My graduate reading seminar has to make students aware of these vast historiographical changes and teach them how to navigate early American history. I’m calling the course Readings in North American History, 1500-1800. I plan to keep the focus on British North America, but every week I’ll assign reading that addresses Spanish or French North America and the early modern Atlantic world. I’ve got fifteen weeks to do this, and as my reading list gets longer (and probably less doable as well!) I’m very much aware of how much ground needs to be covered and how little time I have to introduce students to main themes, topics, and problems in early American history.
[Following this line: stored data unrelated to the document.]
(* ===== verification/SuperblockSpec.v ===== *)
(** * The superblock sector: theorems

    The sector [buildSuperblockBuffer] writes when an image is formatted, grown or gets its
    quota inodes, read back by the superblock parser. *)
From S2P Require Import Prelude Bytes Crc Writers Extent Device SparseDev Superblock SafeIO Inode FileRead Dir AgBlocks AllocTree Alloc Refcount FileWrite Quota Format FormatSpec.

Lemma drop_while_replicate (p : Z -> bool) n l : p 0 = true -> drop_while p (replicate n 0 ++ l) = drop_while p l.
Proof. intros H. induction n as [|n IH]; cbn; [done|]. by rewrite H. Qed.
Lemma trim_padded lbl n : trimRight label_pad (lbl ++ replicate n 0) = trimRight label_pad lbl.
Proof.
  unfold trimRight. f_equal. rewrite rev_app_distr.
  assert (rev (replicate n 0) = replicate n 0) as -> by (rewrite <- (reverse_replicate n 0) at 2; apply rev_alt).
  by apply drop_while_replicate.
Qed.
(** The superblock a buffer built from [sb] parses to. *)
Definition reparsed (sb : superblock) (lbl : bytes) : superblock :=
  mkSB (blockSize sb) (sectorSize sb) (agBlocks sb) (agCount sb) (dBlocks sb) (rootIno sb) (inodeSize sb) (inopBlock sb) (inopBLog sb) (agBlkLog sb) (dirBlkLog sb)
    (hasCRC sb) (hasFType sb) (hasReflink sb) xfsSBFeatures2 (quotaFlags sb) (uQuotino sb) (gQuotino sb) (pQuotino sb) (uuid sb) (trimRight label_pad lbl) 0.
Record sb_storable (sb : superblock) (lbl : bytes) : Prop := {
  ss_width : sb_width sb;
  ss_geom : geometry_ok sb;
  ss_v5 : hasCRC sb = true /\ hasFType sb = true /\ sectorSize sb = 512 /\ dirBlkLog sb = 0;
  ss_root : rootIno sb = fmtRootIno (agCount sb) (hasReflink sb);
  ss_size : dBlocks sb <> 0;
  ss_quota : 0 <= quotaFlags sb < 2 ^ 16 /\ 0 <= uQuotino sb < 2 ^ 64 /\ 0 <= gQuotino sb < 2 ^ 64 /\ 0 <= pQuotino sb < 2 ^ 64;
  ss_label : zlen lbl <= 12 /\ isbytes lbl
}.

Lemma slice_zero o k m : 0 <= o -> 0 <= k -> o + k <= m -> slice (make_bytes m) o k = replicate (Z.to_nat k) 0.
Proof. intros. unfold slice, make_bytes. rewrite drop_replicate, take_replicate. f_equal. lia. Qed.
Ltac fld := rdec; rewrite ?Z.mod_small by (change (256 ^ 1) with (2 ^ 8); change (256 ^ 2) with (2 ^ 16); change (256 ^ 4) with (2 ^ 32); change (256 ^ 8) with (2 ^ 64); lia); done.
Lemma build_stores sb lbl :
  sb_storable sb lbl ->
  exists b, buildSuperblockBuffer sb (agCount sb) (uuid sb) lbl = Ret b /\ zlen b = 512 /\ isbytes b /\ verifyCRC b sbOffCRC sbCRCLen = Ret true /\
    dec 4 b 0 = magicSB /\ dec 2 b 510 = 0 /\ decodeSB b = reparsed sb lbl.
Proof.
  intros [Wsb G (Hc & Hf & Hs & Hd) Hr Hz (Hq & Hqu & Hqg & Hqp) [Ll Bl]]. pose proof (zlen_nonneg lbl). pose proof (w_uuid _ Wsb) as Hu. pose proof Hu as [Lu Bu].
  pose proof (zero_len 512 ltac:(lia)) as L0. pose proof (zero_bytes 512) as B0. unfold buildSuperblockBuffer. rewrite (uuid_take _ Hu), (proj2 (Z.eqb_neq (dBlocks sb) 0)) by done.
  unfold sbOffMagic, sbOffBlockSize, sbOffRootIno, sbOffRbmino, sbOffRsumino, sbOffAgBlocks, sbOffAgCount, sbOffVersionNum, sbOffSectSize, sbOffInodeSize, sbOffInopBlock, sbOffSectLog, sbOffBlockLog, sbOffInodeLog,
   sbOffInopBLog, sbOffAgBlkLog, sbOffDirBlkLog, sbOffFeatIncompat, sbOffFeatures2, sbOffBadFeatures2, sbOffFeatRoCompat, sbOffInoAlignmt, sbOffImaxPct, sbOffQFlags, sbOffUQuotino, sbOffGQuotino, sbOffPQuotino,
   sbOffDBlocks, sbOffIcount, sbOffIfree, sbOffFdblocks, sbOffLogStart, sbOffLogBlocks, sbOffRExtSize, sbOffCRC, sbCRCLen.
  do 20 wstep.
  match goal with |- context [if hasReflink sb then put32 ?bb 212 _ else _] =>
    assert (exists b', (if hasReflink sb then put32 bb 212 xfsSBFeatRoReflink else Ret bb) = Ret b' /\ wrote bb b' 212 216 /\
      dec 4 b' 212 = if hasReflink sb then xfsSBFeatRoReflink else 0) as (bq & -> & Wq & Dq) end.
  { destruct (hasReflink sb); [wlast; eexists; split_and!; [done|eassumption|rdec; done]|]. eexists. split_and!; [done|apply wrote_refl|rdec; done]. }
  pose proof (wrote_len _ _ _ _ Wq). ostep. do 15 wstep. wcrc.
  match goal with |- exists b, Ret ?bb = _ /\ _ => exists bb end. split_and!; [done|lia|wbytes|done|rdec; done|rdec; done|].
  unfold decodeSB, reparsed. rewrite Hc, Hf, Hs, Hd.
  pose proof (w_bs _ Wsb). pose proof (w_agb _ Wsb). pose proof (w_agc _ Wsb). pose proof (w_db _ Wsb). pose proof (w_ri _ Wsb). pose proof (w_isz _ Wsb). pose proof (w_ipb _ Wsb). pose proof (w_ipl _ Wsb). pose proof (w_abl _ Wsb).
  match goal with |- context [dec 2 ?bb 100] => set (bz := bb) in * end.
  assert (dec 4 bz 4 = blockSize sb) as -> by (fld).
  assert ((Z.land (dec 2 bz 100) xfsSBVersionBits =? xfsSBVersion5) = true) as -> by (rdec; by destruct (quotaFlags sb =? 0)).
  assert (dec 2 bz 102 = 512) as -> by (fld). cbn [Z.eqb].
  assert (dec 4 bz 84 = agBlocks sb) as -> by (fld).
  assert (dec 4 bz 88 = agCount sb) as -> by (fld).
  assert (dec 8 bz 8 = dBlocks sb) as -> by (fld).
  assert (dec 8 bz 56 = rootIno sb) as -> by (rewrite Hr; pose proof (rootIno_range (agCount sb) (hasReflink sb)); fld).
  assert (dec 2 bz 104 = inodeSize sb) as -> by (fld).
  assert (dec 2 bz 106 = inopBlock sb) as -> by (fld).
  assert (dec 1 bz 123 = inopBLog sb) as -> by (fld).
  assert (dec 1 bz 124 = agBlkLog sb) as -> by (fld).
  assert (dec 1 bz 192 = 0) as -> by (fld).
  assert (dec 4 bz 216 = xfsSBFeatFType) as -> by (fld).
  assert (dec 4 bz 212 = if hasReflink sb then xfsSBFeatRoReflink else 0) as -> by (rdec; done).
  assert (dec 4 bz 200 = xfsSBFeatures2) as -> by (fld).
  assert (dec 2 bz 176 = quotaFlags sb) as -> by (fld).
  assert (dec 8 bz 160 = uQuotino sb) as -> by (fld).
  assert (dec 8 bz 168 = gQuotino sb) as -> by (fld).
  assert (dec 8 bz 232 = pQuotino sb) as -> by (fld).
  assert (slice bz 32 16 = uuid sb) as -> by (rewrite <- Lu; rslice; done).
  assert (slice bz 108 12 = lbl ++ replicate (Z.to_nat (12 - zlen lbl)) 0) as ->.
  { replace 12 with (zlen lbl + (12 - zlen lbl)) at 1 by lia. rewrite slice_app_adj by lia. f_equal; rslice; [done|]. apply slice_zero; lia. }
  rewrite trim_padded. by destruct (hasReflink sb).
Qed.

Lemma build_parses sb lbl buf :
  sb_storable sb lbl -> isbytes buf -> zlen buf = 512 -> dec 4 buf 0 = magicSB -> decodeSB buf = reparsed sb lbl -> parseSuperblock buf = Ret (reparsed sb lbl).
Proof.
  intros S B L M Dz. rewrite parseSuperblock_eq, M, Dz by done. change (magicSB =? magicSB) with true. cbv iota.
  assert (sb_width (reparsed sb lbl)) as Wr by (destruct (ss_width _ _ S); by constructor).
  assert (geometry_ok (reparsed sb lbl)) as Gr by (destruct (ss_geom _ _ S); by constructor).
  by rewrite (proj2 (validateGeometry_iff (reparsed sb lbl) Wr) Gr).
Qed.

(** Every superblock [Format] starts from can be stored. *)
Lemma formatSB_storable size cfg uu :
  fmtMinSize <= size < 2 ^ 58 -> uuid_ok uu -> isbytes (cfgLabel cfg) -> sb_storable (formatSB size cfg uu) (label (formatSB size cfg uu)).
Proof.
  intros Hs Hu Hl. unfold formatSB. set (agc := u32 (Z.quot size fmtMinSize)). change fmtMinSize with (2 ^ 26) in *.
  assert (1 <= agc < 2 ^ 32) as Ha.
  { unfold agc. rewrite Z.quot_div_nonneg by lia. assert (1 <= size / 2 ^ 26) by (apply Z.div_le_lower_bound; lia).
    assert (size / 2 ^ 26 < 2 ^ 32) by (apply Z.div_lt_upper_bound; lia). rewrite u32_small by lia. lia. }
  unfold fmtBlockSize, fmtSectorSize, fmtAgBlocks, fmtInodeSize, fmtInopBlock, fmtInopBLog, fmtAgBlkLog. clearbody agc. pose proof (rootIno_range agc (cfgReflink cfg)).
  constructor; cbn [hasCRC hasFType sectorSize dirBlkLog rootIno dBlocks quotaFlags uQuotino gQuotino pQuotino label agCount hasReflink]; [| |done|done|lia|lia|].
  - constructor; cbn [blockSize sectorSize agBlocks agCount dBlocks rootIno inodeSize inopBlock inopBLog agBlkLog dirBlkLog uuid]; try lia. exact Hu.
  - constructor; cbn [blockSize sectorSize agBlocks agCount dBlocks rootIno inodeSize inopBlock inopBLog agBlkLog dirBlkLog]; try lia; [by exists 12|by exists 9].
  - split; [unfold zlen; rewrite length_take; lia|by apply Forall_take].
Qed.

(** C19 (round trip).  The superblock sector: the buffer that formatting, growing and quota
    set-up write parses, its CRC verifying, to the very superblock it was built from, the
    geometry accepted, the label up to its trailing padding and the feature word
    the constant the format uses. *)
Theorem superblock_roundtrip (sb : superblock) (lbl : bytes) :
  sb_storable sb lbl ->
  exists buf, buildSuperblockBuffer sb (agCount sb) (uuid sb) lbl = Ret buf /\ zlen buf = 512 /\
    verifyCRC buf sbOffCRC sbCRCLen = Ret true /\ parseSuperblock buf = Ret (reparsed sb lbl).
Proof.
  intros S. destruct (build_stores sb lbl S) as (buf & E & L & B & V & M & _ & Dz). exists buf. split_and!; [done..|].
  by apply build_parses.
Qed.
Lemma superblock_roundtrip_witness :
  exists buf, buildSuperblockBuffer fresh_sb 2 (replicate 16 7) [] = Ret buf /\ zlen buf = 512 /\
    verifyCRC buf sbOffCRC sbCRCLen = Ret true /\ parseSuperblock buf = Ret (reparsed fresh_sb []).
Proof.
  apply (superblock_roundtrip fresh_sb []).
  apply (formatSB_storable (2 ^ 27) (mkFormatConfig (replicate 16 7) [] true (mkQuotaConfig false false false false)) (replicate 16 7));
    [split; vm_compute; congruence|split; [reflexivity|apply (bool_decide_unpack _); vm_compute; exact I]|constructor].
Defined.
As a follow-up to Rob’s bleg last week, I’m interested in what Cliopatria’s readers would assign and discuss in a similar class. List your top five early American history books in the comments. On Friday I’ll make a composite post of readers’ favorite works in North American history, 1500-1800. Sometime next week when I’m done with the syllabus, I’ll post it online so interested folks can see which of their favorites made the reading list, and which ones did not!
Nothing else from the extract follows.